WordPress, Google PageSpeed Insights and WebP Image Formats

If you evaluate your website using Google PageSpeed Insights, you may find it complaining that you’re not using the WebP image format.

First Scan

The first scan with PageSpeed Insights gave me pretty good results for desktop, and somewhat poor results for mobile. The highest rated opportunity promised to save seven seconds in load time. I find that a bit doubtful, along with a number of other assessments by Google’s automated tool that seemed to ignore Google’s own scripts. While I was suspicious of the weighting of these issues, it is always a good idea to reduce load time and data consumption for users whenever possible.

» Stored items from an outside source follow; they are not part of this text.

(* ===== verification/Tunnel.v ===== *)
(** * Tunnel: a session from the client to the node ([src/socks5.rs])

    The idle watch over a session ([until_idle], [Activity::idle]), the TCP relay
    with the fate of its connection ([relay]), the UDP association around its two
    loops ([serve_udp_associate]), and what the components give together: a
    SOCKS5 client of the gateway reaches the node it names, over a connection
    the Snell client opens. *)
From stdpp Require Import gmap.
From S2P Require Import Prelude Bytes Text Ip AsyncIo SnellWire SnellRecord SnellReader SnellPool Traffic.
From S2P Require Import SnellClient Socks5.
From S2P Require Nodes Provider Gateway.
Local Open Scope Z_scope.

(** ** The idle watch

    Instants are nanoseconds since [Activity::started]. *)

(** What happens on a session: data moves, or its future completes. *)
Inductive session_event : Type := Moved | Completed.

Section Idle.
Context (idle_timeout : Z).
(** [select!] polls its branches in random order: whether a timer is seen before
    what happens at the same instant. *)
Context (timer_first : bool).

Definition due (deadline now : Z) : bool := if timer_first then deadline <=? now else deadline <? now.

(** The loop of [Activity::idle], asleep until [wake], up to the instant [now]:
    it has returned, or sleeps until the deadline given. *)
Fixpoint idle (fuel : nat) (wake now : Z) (a : Activity) : option Z :=
  match fuel with
  | O => Some wake
  | S fuel =>
      if negb (due wake now) then Some wake
      else match idle_round idle_timeout wake a with
           | None => None
           | Some deadline => idle fuel deadline now a
           end
  end.

(** [touch] at an instant *)
Definition touch_at (now : Z) (a : Activity) : Activity := touch (now / 10 ^ 6) a.
(** *** The response uses the reading half *)

Definition reads_only {A} (m : M (Session * K) A) : Prop := ∀ s k, ∃ x r k' f, counts TcpDownload f ∧
  ∀ w c, m (with_counters c (with_writer w s), k) =
           (x, (with_counters (f c) (with_writer w (with_reader r s)), k')).

Lemma reads_only_result {A} (x : result A) : reads_only (λ s, (x, s)).
Proof.
  intros s k. exists x, (reader (session_physical s)), k, (λ c, c). split; [apply counts_none|].
  intros w c. by destruct s as [[]].
Qed.

Lemma reads_only_bind {A B} (m : M (Session * K) A) (f : A → M (Session * K) B) :
  reads_only m → (∀ a, reads_only (f a)) → reads_only (m ≫= f).
Proof.
  intros Hm Hf s k. destruct (Hm s k) as ([a|e] & r & k1 & g & Hg & Hrun).
  - destruct (Hf a (with_reader r s) k1) as (x & r' & k' & g' & Hg' & Hrun').
    exists x, r', k', (λ c, g' (g c)). split; [by apply counts_compose|]. intros w c.
    rewrite (M_bind_ok _ _ _ _ _ (Hrun w c)).
    by rewrite Hrun'.
  - exists (Err e), r, k1, g. split; [done|]. intros w c. by rewrite (M_bind_err _ _ _ _ _ (Hrun w c)).
Qed.

Lemma reads_only_client {A} (m : M K A) : reads_only (on_client m).
Proof.
  intros s k. destruct (m k) as [x k'] eqn:Ek. exists x, (reader (session_physical s)), k', (λ c, c).
  split; [apply counts_none|]. intros w c. unfold on_client, zoom. cbn [fst snd]. rewrite Ek. by destruct s as [[]].
Qed.

Lemma reads_only_source : reads_only (on_source read_chunk).
Proof.
  intros s k. destruct (read_application_chunk fuel (reader (session_physical s))) as [[chunk|e] r] eqn:E.
  - exists (Ok chunk), r, k, (λ c, record TcpDownload (Z.of_nat (length chunk)) c).
    split; [apply (counts_record _ _ (λ c, c)), counts_none|]. intros w c.
    unfold on_source, read_chunk, download_source, session_reader_source, session_read_chunk, session_record,
      on_physical, on_conn_reader, zoom, modify, mbind, M_bind, mret, M_ret.
    destruct s as [[rd w0 a g] u re cs]. cbn in E |- *. by rewrite E.
  - exists (Err e), r, k, (λ c, c). split; [apply counts_none|]. intros w c.
    unfold on_source, read_chunk, download_source, session_reader_source, session_read_chunk, session_record,
      on_physical, on_conn_reader, zoom, modify, mbind, M_bind, mret, M_ret.
    destruct s as [[rd w0 a g] u re cs]. cbn in E |- *. by rewrite E.
Qed.

Lemma forward_response_head_local turns : reads_only (forward_response_head turns).
Proof.
  unfold forward_response_head. generalize (@nil byte). generalize 0%nat.
  induction turns as [|turns IH]; intros searched buffer; cbn [response_loop]; [apply reads_only_result|].
  destruct (find_head_end buffer searched) as [e|].
  - apply reads_only_bind; [apply reads_only_result|]. intros [].
    + apply reads_only_bind; [apply reads_only_client|auto].
    + apply reads_only_bind; [apply reads_only_client|intros; apply reads_only_client].
  - destruct (_ <? _)%nat; [apply reads_only_result|]. apply reads_only_bind; [apply reads_only_source|].
    intros c. case_bool_decide; [apply reads_only_result|apply IH].
Qed.

Lemma receive_response_local turns : reads_only (receive_response fuel turns).
Proof.
  apply reads_only_bind; [apply forward_response_head_local|]. intros _ s k. apply download_local.
Qed.

(** The request and the response do not interfere: taken in either order, for
    any request and any session, they come to the same results, leave the same
    session and count of bytes, and the same halves of the client. *)
Theorem request_directions_commute turns f reads (s : Session) (k : K) :
  (let '(uploaded, stream, session) := send_request fill fuel f reads s in
   let '(downloaded, (session, client)) := receive_response fuel turns (session, k) in
   (uploaded, stream, downloaded, session, client)) =
  (let '(downloaded, (session, client)) := receive_response fuel turns (s, k) in
   let '(uploaded, stream, session) := send_request fill fuel f reads session in
   (uploaded, stream, downloaded, session, client)).
Proof.
  destruct (send_request_local f reads s) as (x & rest & w & g & Hg & Hup).
  destruct (receive_response_local turns s k) as (y & r & k' & h & Hh & Hdown).
  assert (Hs1 : with_counters (session_counters s) (with_reader (reader (session_physical s)) s) = s) by by destruct s as [[]].
  assert (Hs2 : with_counters (session_counters s) (with_writer (writer (session_physical s)) s) = s) by by destruct s as [[]].
  pose proof (Hup (reader (session_physical s)) (session_counters s)) as Hup1. rewrite Hs1 in Hup1.
  pose proof (Hdown (writer (session_physical s)) (session_counters s)) as Hdown1. rewrite Hs2 in Hdown1.
  rewrite Hup1, Hdown1.
  assert (Hs3 : ∀ c, with_counters c (with_writer w (with_reader (reader (session_physical s)) s)) = with_counters c (with_writer w s))
    by (intros; by destruct s as [[]]).
  assert (Hs4 : ∀ c, with_counters c (with_writer (writer (session_physical s)) (with_reader r s)) = with_counters c (with_reader r s))
    by (intros; by destruct s as [[]]).
  rewrite Hs3, Hs4, Hdown, Hup. f_equal. f_equal. by rewrite (counts_commute TcpUpload TcpDownload g h).
Qed.
End Halves.

(** ** Both directions of a clean relay *)

Section Crossing.
Context `{C : RecordCrypto} {R : Type} `{AsyncRead R} (fill : nat → option bytes) (fuel : nat).

Abbreviation Session := (SnellSession (R := R) (W := Gated)).
Abbreviation session_writer s := (writer (session_physical s)).
Abbreviation session_reader s := (reader (session_physical s)).
#[local] Instance request_sink : BodySink Session := active_sink fill.
#[local] Instance response_source : ChunkSource Session := session_reader_source fuel.

(** *** The request *)

(** The session [s] after what [log] holds has been sent on [s0]. *)
Definition sent_from (s0 s : Session) (log : list bytes) : Prop :=
  session_reader s = session_reader s0 ∧ session_uses s = session_uses s0 ∧ reusable s = reusable s0 ∧
  ∃ payloads, sent fill (session_writer s0) (session_writer s) payloads ∧ Forall (.≠ []) payloads ∧
    concat payloads = concat log.

Lemma sent_from_start (s : Session) sofar :
  w_writer (session_writer s) = MkGated [] sofar false → sent_from s s [].
Proof.
  intros Hw. split_and!; try done. exists []. split_and!; try done. exists [], (session_writer s).
  split; [done|]. rewrite Hw. cbn [committed pending]. rewrite !app_nil_r, <-Hw. by destruct (session_writer s).
Qed.

Lemma sent_open (w w' : RecordWriter Gated) ps : sent fill w w' ps → gate_closed (w_writer w') = false.
Proof. by intros (wire & w1 & _ & ->). Qed.

Lemma sent_from_send s0 b : seals → simulates (sent_from s0) (send b) (send b).
Proof.
  intros Hs s log (Hr & Hu & Hre & ps & Hsent & Hne & Hcat).
  destruct (session_write_open fill b s Hs (sent_open _ _ _ Hsent))
    as (s' & qs & Hw & Hsent' & Hneq & Hcatq & Hr' & Hre').
  assert (Hu' : session_uses s' = session_uses s).
  { unfold session_write, session_record, on_physical, zoom, modify, mbind, M_bind in Hw.
    destruct (on_conn_writer _ _) as [[?|?] ?]; [|done]. by injection Hw as <-. }
  unfold send at 1, request_sink, active_sink. unfold related. rewrite (M_bind_ok _ _ _ _ _ Hw). split; [done|].
  cbn [mret M_ret snd]. split_and!; [congruence..|]. exists (ps ++ qs). split_and!.
  - by eapply sent_app.
  - by apply Forall_app.
  - unfold send; simpl. rewrite !concat_app, Hcat, Hcatq. simpl. by rewrite app_nil_r.
Qed.

Lemma chained_incoming leftover rs : incoming (chained leftover rs) = leftover ++ incoming rs.
Proof. unfold chained. case_bool_decide as Hl; [by subst|]. done. Qed.

Lemma chained_reads leftover rs : Forall body_read rs → Forall body_read (chained leftover rs).
Proof. intros Hr. unfold chained. case_bool_decide; [done|]. by constructor. Qed.

(** The whole request is sent, and nothing more. *)
Lemma request_sent (f : ForwardedRequest) leftover rs body rest (s : Session) sofar :
  seals → w_writer (session_writer s) = MkGated [] sofar false → Forall body_read rs →
  is_body (framing f) body → leftover ++ incoming rs = body ++ rest →
  (length (leftover ++ incoming rs) < fuel)%nat →
  ∃ left s', send_request fill fuel f (chained leftover rs) s = (Ok tt, left, s') ∧
    left.1 ++ incoming left.2 = rest ∧ sent_from s s' [head f ++ body].
Proof.
  intros Hs Hw Hrs Hb Hin Hf.
  set (v := MkUpload [] (chained leftover rs) ([] : list bytes) (head f)).
  assert (Hv : unread v = body ++ rest) by (unfold unread; simpl; by rewrite chained_incoming).
  destruct (forward_body_complete (framing f) fuel v body rest) as (v' & Hrun & Hrest & Hsink);
    [by apply chained_reads|rewrite Hv, <-Hin; done|done|done|].
  destruct (sim_forward_body (sent_from s) (λ b _, sent_from_send s b Hs) fuel (framing f)
    (MkUpload [] (chained leftover rs) s (head f)) v) as [Hres Hrel];
    [split_and!; try done; by eapply sent_from_start|].
  rewrite Hrun in Hres, Hrel. cbn [fst snd] in Hres, Hrel. unfold send_request.
  destruct (forward_body fuel (framing f) (MkUpload [] _ s _)) as [r u]. cbn [fst snd] in Hres, Hrel. subst r.
  destruct Hrel as (Hbuf & Hcr & _ & Hr & Hu & Hre & ps & Hsent & Hne & Hcat).
  eexists _, _. split; [done|]. cbn [fst snd]. split; [rewrite Hbuf, Hcr; exact Hrest|].
  split_and!; try done. exists ps. split_and!; try done. rewrite Hcat, Hsink. simpl. by rewrite app_nil_r.
Qed.

(** *** The response *)

(** What the reads of a session return, one by one, up to its end; [s'] is the
    source then. *)
Fixpoint yields (r : SnellReader (RecordReader R)) (rs : list (result bytes)) (s' : RecordReader R) : Prop :=
  match rs with
  | [] => ∃ r1, read_application_chunk fuel r = (Ok [], r1) ∧ server_eof r1 = true ∧ records r1 = s' ∧ reply_pending r1 = false ∧ reply_error r1 = None
  | Ok c :: rs => ∃ r1, read_application_chunk fuel r = (Ok c, r1) ∧ yields r1 rs s'
  | Err _ :: _ => False
  end.

Lemma stream_yields r d s' : stream r d s' → (2 <= fuel)%nat →
  ∃ rs, yields r rs s' ∧ Forall body_read rs ∧ incoming rs = d ∧ (length rs <= length d)%nat.
Proof.
  intros Hst Hf. remember (length d) as n eqn:Hn. revert r d Hst Hn.
  induction n as [n IH] using lt_wf_ind; intros r d Hst ->.
  destruct (read_application_chunk_stream fuel r d s' Hst Hf) as (c & r1 & Hc & Hd). destruct d as [|b d].
  - destruct Hd as (-> & Hend). exists []. split_and!; try done. by exists r1.
  - destruct Hd as (Hne & d' & Heq & Hst1). assert (length c ≠ 0%nat) by by destruct c.
    rewrite Heq, length_app.
    destruct (IH (length d')) with (r := r1) (d := d') as (rs & Hy & Hbr & Hin & Hl);
      [rewrite Heq, length_app; lia|done|done|].
    exists (Ok c :: rs). split_and!; [by exists r1|by constructor|by rewrite <-Hin|simpl; lia].
Qed.

Lemma awaiting_yields r d s' : awaiting r (x00 :: d) s' → (length d + 1 < fuel)%nat → (2 <= fuel)%nat →
  ∃ rs, yields r rs s' ∧ Forall body_read rs ∧ incoming rs = d ∧ (length rs <= length d)%nat.
Proof.
  intros Ha Hf Hf2. destruct (read_application_chunk_awaiting _ _ _ _ Ha Hf) as (r' & Hst & Hr).
  destruct (stream_yields r' d s' Hst Hf2) as (rs & Hy & Hrest). exists rs. split; [|done].
  destruct rs as [|[c|e] rs]; cbn [yields] in *; [by rewrite Hr..|done].
Qed.

(** A session from which [rs] is still to be read; the rest of it is that of [s0]. *)
Definition reads_from (s0 : Session) s' (s : Session) (rs : list (result bytes)) : Prop :=
  session_writer s = session_writer s0 ∧ session_uses s = session_uses s0 ∧ reusable s = reusable s0 ∧
  yields (session_reader s) rs s'.

Lemma session_read_chunk_run (s : Session) c r :
  read_application_chunk fuel (session_reader s) = (Ok c, r) →
  ∃ s1, session_read_chunk fuel s = (Ok c, s1) ∧ session_reader s1 = r ∧
    session_writer s1 = session_writer s ∧ session_uses s1 = session_uses s ∧ reusable s1 = reusable s.
Proof.
  intros Hr. eexists. split.
  { unfold session_read_chunk, session_record, on_physical, on_conn_reader, zoom, modify, mbind, M_bind.
    rewrite Hr. reflexivity. }
  done.
Qed.

Lemma reads_from_read s0 s' s rs c rs' :
  reads_from s0 s' s rs → read_chunk rs = (Ok c, rs') → c ≠ [] →
  ∃ s1, read_chunk s = (Ok c, s1) ∧ reads_from s0 s' s1 rs'.
Proof.
  intros (Hw & Hu & Hre & Hy) Hr Hc. unfold read_chunk at 1, replay_source in Hr.
  destruct rs as [|[x|e] rs]; simplify_eq/=.
  destruct Hy as (r1 & Hr1 & Hy). destruct (session_read_chunk_run _ _ _ Hr1) as (s1 & Hs1 & <- & Hw1 & Hu1 & Hre1).
  exists s1. split; [exact Hs1|]. split_and!; [congruence..|done].
Qed.
Lemma find_sub_crlf p r :
  no_cr p → p ≠ [] → find_sub crlfcrlf (crlf ++ p ++ r) = (Nat.add (2 + length p)) <$> find_sub crlfcrlf r.
Proof.
  intros Hp Hne. destruct p as [|b p]; [done|]. pose proof Hp as [Hb _]%not_elem_of_cons.
  unfold crlf. cbn [app]. change (b :: p ++ r) with ((b :: p) ++ r).
  assert (byteb x0d b = false) as E by (apply not_true_iff_false; rewrite byteb_eq; congruence).
  rewrite find_sub_step by (unfold crlfcrlf; cbn [app starts_with]; by rewrite E, !andb_false_r).
  rewrite find_sub_step by done. rewrite find_sub_skip by done. by destruct (find_sub crlfcrlf r).
Qed.

Definition lines_head (ls : list bytes) : bytes := (ls ≫= λ l, l ++ crlf) ++ crlf.
Definition lines_ok (ls : list bytes) : Prop := Forall (λ l, no_cr l ∧ l ≠ []) ls.

Lemma split_lines_head ls : lines_ok ls → split_crlf (lines_head ls) = ls ++ [[]; []].
Proof.
  unfold lines_head. induction 1 as [|l ls [Hl _] _ IH]; [done|]. cbn [mbind list_bind app].
  by rewrite <-!app_assoc, split_crlf_line, IH.
Qed.

Lemma find_lines_end ls rest :
  lines_ok ls → ls ≠ [] → find_sub crlfcrlf (lines_head ls ++ rest) = Some (length (lines_head ls) - 4)%nat.
Proof.
  intros Hls Hne. destruct Hls as [|l ls [Hl _] Hls]; [done|]. clear Hne.
  assert (find_sub crlfcrlf (crlf ++ lines_head ls ++ rest) = Some (length (lines_head ls) - 2)%nat ∧
          (2 <= length (lines_head ls))%nat) as [Hf Hlen].
  { unfold lines_head. induction Hls as [|m ls [Hm Hnm] Hls IH]; [done|]. cbn [mbind list_bind].
    destruct IH as [IH1 IH2]. rewrite <-!app_assoc in *. rewrite find_sub_crlf by done. rewrite IH1.
    rewrite !length_app in *. change (length crlf) with 2%nat in *. simpl. split; [f_equal; lia|lia]. }
  unfold lines_head in *. cbn [mbind list_bind]. rewrite <-!app_assoc in *. rewrite find_sub_skip, Hf by done.
  rewrite !length_app in *. change (length crlf) with 2%nat in *. simpl. f_equal. lia.
Qed.

(** The lines of a response's head. *)
Definition response_lines (r : Response) : list bytes :=
  [lit "HTTP/1.1 " ++ dec (status_code r) ++ lit " " ++ reason r;
   lit "Content-Length: " ++ dec (Z.of_nat (length (body r))); lit "Connection: close"]
  ++ ((λ h : bytes * bytes, h.1 ++ lit ": " ++ h.2) <$> headers r).
(* ===== verification/CatalogCache.v ===== *)
(** * CatalogCache: the catalog kept beside the configuration ([src/catalog_cache.rs])

    The envelope of the cache file, what is accepted of one, and the atomic
    writing of a new one. YAML, HMAC and hex are crates, so parameters; the file
    system is the cache file and the temporary one, and what each system call
    comes to is an input. *)
From S2P Require Import Prelude Bytes Nodes Diagnostics Status.
From S2P Require Subscription.
Local Open Scope Z_scope.

Definition CACHE_FORMAT_VERSION : Z := 2.
Definition MAX_CACHE_BYTES : Z := 8 * 2 ^ 20 + 64 * 2 ^ 10.
Definition ACCOUNT_FINGERPRINT_CONTEXT : bytes := lit "oixc-proxy/catalog-cache-account/v1".

Record CacheEnvelope : Type := MkEnvelope {
  version : Z; account_fingerprint_of : bytes; managed : ManagedConfig; fetched_at : option Z; userinfo : json;
}.

Record CatalogSnapshot : Type := MkCatalogSnapshot {
  s_managed : ManagedConfig; s_fetched_at : option Z; s_userinfo : option Subscription.UserInfo;
}.

(** *** The traffic figures as a JSON value

    [#[derive(Serialize)]] and [#[derive(Deserialize)]] with unknown fields
    denied. *)
Definition userinfo_value (info : option Subscription.UserInfo) : json :=
  json_option (λ i,
    JObj [Status.field "upload" (JNum (Subscription.upload i)); Status.field "download" (JNum (Subscription.download i));
          Status.field "total" (JNum (Subscription.total i));
          Status.field "expire" (json_option JNum (Subscription.expire i))]) info.

Definition json_u64 (v : json) : option Z :=
  match v with JNum z => if (0 <=? z) && (z <=? U64_MAX) then Some z else None | _ => None end.
#[global] Arguments json_u64 v : simpl never.
Definition json_opt_u64 (v : json) : option (option Z) :=
  match v with JNull => Some None | _ => Some <$> json_u64 v end.

Definition userinfo_of (v : json) : option Subscription.UserInfo :=
  match v with
  | JObj m =>
      if existsb (λ f, negb (bool_decide (fst f ∈ Subscription.field_names))) m then None
      else
        u ← json_get v (lit "upload") ≫= json_u64;
        d ← json_get v (lit "download") ≫= json_u64;
        t ← json_get v (lit "total") ≫= json_u64;
        e ← match json_get v (lit "expire") with Some e => json_opt_u64 e | None => Some None end;
        Some (Subscription.MkUserInfo u d t e)
  | JArr [u; d; t; e] =>
      u ← json_u64 u; d ← json_u64 d; t ← json_u64 t; e ← json_opt_u64 e;
      Some (Subscription.MkUserInfo u d t e)
  | _ => None
  end.

(** ** Files *)

(** The file at a path: whether only its owner may open it, and its content. *)
Record File : Type := MkFile { private : bool; content : bytes }.
Record Files : Type := MkFiles { cache : option File; temporary : option File }.

(** What the calls of a write come to; a failed write may have written a part. *)
Record WriteIo : Type := MkWriteIo {
  io_open : result unit; io_write : option nat; io_sync : result unit; io_rename : result unit;
  io_remove : bool;
}.

Definition set_temporary (f : option File) (s : Files) : Files := MkFiles (cache s) f.

(** [open] with create and truncate: a file that is there keeps its mode. *)
Definition open_temporary (io : WriteIo) : M Files unit :=
  lift (io_open io);;
  modify (λ s, set_temporary (Some (MkFile (match temporary s with Some f => private f | None => true end) [])) s).

Definition write_temporary (io : WriteIo) (data : bytes) : M Files unit :=
  let write b s := set_temporary ((λ f, MkFile (private f) b) <$> temporary s) s in
  match io_write io with
  | None => modify (write data)
  | Some n => modify (write (take n data));; bail "write failed"
  end.
(* ===== verification/CatalogService.v ===== *)
(** * CatalogService: reloads and refreshes of the running service ([src/cli.rs])

    The state of the service loop, the transactions that replace its
    configuration and its catalog, and the loop's dispatch of commands. It
    composes the configuration file ([Config]), the API client ([Api]), the
    catalog ([Nodes]), the cache ([CatalogCache]), the routers ([Gateway]) and
    the status ([Status]). *)
From S2P Require Import Prelude Bytes Text Ip Api Nodes Diagnostics Status.
From S2P Require Socks5 Config Gateway Api CatalogCache Network Subscription.
Local Open Scope Z_scope.

(** ** Control messages ([src/control.rs]) *)

Inductive Command : Type := RefreshNodes | RefreshProvider | ReloadConfig | Diagnose.

Record Response : Type := MkResponse { ok : bool; message : bytes; r_error : option ErrorKind; payload : json }.

Definition success (message : string) (payload : json) : Response := MkResponse true (lit message) None payload.
Definition failure (message : string) (error : ErrorKind) : Response := MkResponse false (lit message) (Some error) JNull.

(** ** The crates and the systems below

    Everything the service's components take as parameters. [make_runtime] is the
    making of a node's dialer and client with the settings of a configuration,
    [causes] the chain of an error the components give as text. *)
Class Crates : Type := {
  crates_base64 :: Base64Url;
  crates_url :: Config.UrlCrate;
  crates_files :: Config.FileSystem;
  Root : Type;
  EchConfig : Type;
  Value : Type;
  Identity : Type;
  to_lowercase : bytes → bytes;
  is_alphanumeric : Z → bool;
  parse_ech_config : bytes → result EchConfig;
  first_document : bytes → option (option (list Value));
  more_documents : bytes → bool;
  proxy_of_value : Value → option Proxy;
  hmac_sha256 : bytes → bytes → bytes;
  hex_encode : bytes → bytes;
  hex_decode : bytes → option bytes;
  base64_decode : bytes → option bytes;
  decode_envelope : bytes → option Api.ManagedEnvelope;
  age_open : bytes → Identity → option (result bytes);
  yaml_encode : CatalogCache.CacheEnvelope → result bytes;
  yaml_decode : bytes → option (result CatalogCache.CacheEnvelope * bool);
  set_path : bytes → Config.Url → Config.Url;
  make_runtime : Config.RuntimeConfig → Proxy → result unit;
  causes : Prelude.error → list cause;
}.
(* ===== verification/Login.v ===== *)
(** * Login: importing a token and rewriting the configuration ([run_login] of [src/cli.rs])

    [replace_config_token], and the login itself: a new configuration file is
    reserved, the token is exchanged at the API, and the file is written. The
    exchange is [Api.rebind_token]; what the system makes of the file is an
    argument. *)
From S2P Require Import Prelude Bytes Text Utf8 Config.
From S2P Require Api Subscription.
Local Open Scope Z_scope.

(** ** Rewriting the token of a file *)

(** The value of a line that sets the token, as it stands. *)
Definition token_setting (line : bytes) : option bytes :=
  if starts_with (lit "#") (trim_start line) then None
  else match split_once "=" line with
       | Some (key, current) => if bytes_eqb (trim key) (lit "token") then Some current else None
       | None => None
       end.

(** The loop over the lines, with what has been found and written. *)
Fixpoint replace_loop (expected token : bytes) (found : bool) (updated : bytes) (ls : list bytes) : result (bool * bytes) :=
  match ls with
  | [] => Ok (found, updated)
  | line :: ls =>
      match token_setting line with
      | Some current =>
          if found || negb (bytes_eqb (trim current) expected)
          then Err (Bail "proxy config changed while preparing login")
          else replace_loop expected token true (updated ++ lit "token=" ++ token ++ [x0a]) ls
      | None => replace_loop expected token found (updated ++ line ++ [x0a]) ls
      end
  end.

Definition replace_config_token (content expected token : bytes) : result bytes :=
  '(found, updated) ← replace_loop expected token false [] (Text.lines content);
  if negb found then Err (Bail "proxy config requires token") else Ok updated.

(** ** The settings of the rewritten file *)

(** A token as the API gives it ([Api.parse_rebound_token]), and the placeholder
    of the template: visible ASCII. *)
Definition token_ok (token : bytes) : Prop :=
  token ≠ [] ∧ Forall (λ b, 33 <= b2z b <= 126) token.

Lemma pending_ok : token_ok (lit "pending").
Proof. split; [done|]. repeat constructor. all: by vm_compute. Qed.

Lemma token_ascii token : token_ok token → ascii token.
Proof. intros [_ H]. eapply Forall_impl; [exact H|]. simpl. intros b Hb. lia. Qed.

Lemma token_trim token : token_ok token → trim token = token.
Proof.
  intros Ht. rewrite Subscription.trim_ascii_text by (by apply token_ascii). apply Subscription.trim_list_none.
  destruct Ht as [_ Ht]. eapply Forall_impl; [exact Ht|]. intros b Hb. simpl in Hb. unfold compose, is_whitespace. lia.
Qed.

Google PageInsights Opportunities relating to the webp image format

WordPress Plugins

There are a number of WordPress plugins that provide this functionality. The top currently listed on in the WordPress plugin directory are Imagify, WebP Express and WebP Converter For Media. I didn’t evaluate any of these solutions, instead wanted to see if I could develop a custom solution.

WordPress Filter

I wanted to see what was involved with developing a custom solution. I wanted something that could easily replace the existing thumbnails that I had in the layout, and ideally use core WordPress functions.

GD WebP Function

I started by creating a basic test to generate a WebP file from a PNG using the GD image library. The imagewebp function was able to create a WebP file as easily as a JPEG or PNG. The support for the format seemed pretty solid. After adjusting folder permissions, I was able to read a JPEG and write the WebP file.

Thumbnail Filter

I wanted to use filters, if at all possible. While sometimes StackOverflow can yield a quick result, the WordPress developer documentation is usually very helpful. I wanted to find a suitable filter that was executed before the HTML output but ended up using the HTML filter instead. In order to extract the img src, I used a regular expression. And I stored all the WebP images in a webp folder within the uploads folder.

/**
 * Filter to add webp version to thumbnail output
 *
 * @param string $thumbnail_img
 * @return string
 */
function filter_image_thumbnail_webp( $thumbnail_img ) {
	preg_match('/< *img[^>]*src *= *["\']?([^"\']*)/i', $thumbnail_img, $img_src_matches);
	$thumbnail_src = $img_src_matches[1];
	$thumbnail_src_parts = explode('/', $thumbnail_src);

	$dest_file = $thumbnail_src_parts[count($thumbnail_src_parts) - 1];
	if (stristr($thumbnail_src, '.png')) {
		$dest_file = str_replace('.png', '.webp', $dest_file);
		$img_type = 'image/png';
	} else {
		$dest_file = str_replace('.jpg', '.webp', $dest_file);
		$img_type = 'image/jpeg';
	}
	$upload_dir = wp_upload_dir();

	$dest_src = $upload_dir['baseurl']  . '/webp/' . $dest_file;
	$dest_file = $upload_dir['basedir']  . '/webp/' . $dest_file;

	if (!file_exists($dest_file) && file_exists($thumbnail_src)) {
        if ($img_type === 'image/png') {
            $im = imagecreatefrompng($thumbnail_src);
        } else {
            $im = imagecreatefromjpeg($thumbnail_src);
		}
		
		imagewebp($im, $dest_file);
		imagedestroy($im);
	}

	$output = '<picture>
		<source srcset="' . $dest_src . '" type="image/webp">
		<source srcset="' . $thumbnail_src . '" type="' . $img_type . '">'
		. $thumbnail_img 
		. '</picture>';

    return $output;
}
add_filter( 'post_thumbnail_html', 'filter_image_thumbnail_webp' );

Template Output

The goal was to keep this as simple as possible.

<?php the_post_thumbnail(); ?>

Second Scan

The results from Google PageSpeed Insights were better the second time. The score went up a few points for both mobile and desktop, and the issue was resolved.

Second scan showing passed audits

In Conclusion

While I appreciate the progress that has been made with various file formats over the years, it is important that any format become almost ubiquitous. Part of the problem is that WebP isn’t very commonly known, and not universally supported in graphics applications. I doubt we’ll see WebP become an everyday format but optimized images and formats could very well grow in popularity. Regardless, it helps to pass generating the WebP files to a widely used plugin or library, or a custom solution like the filter I created.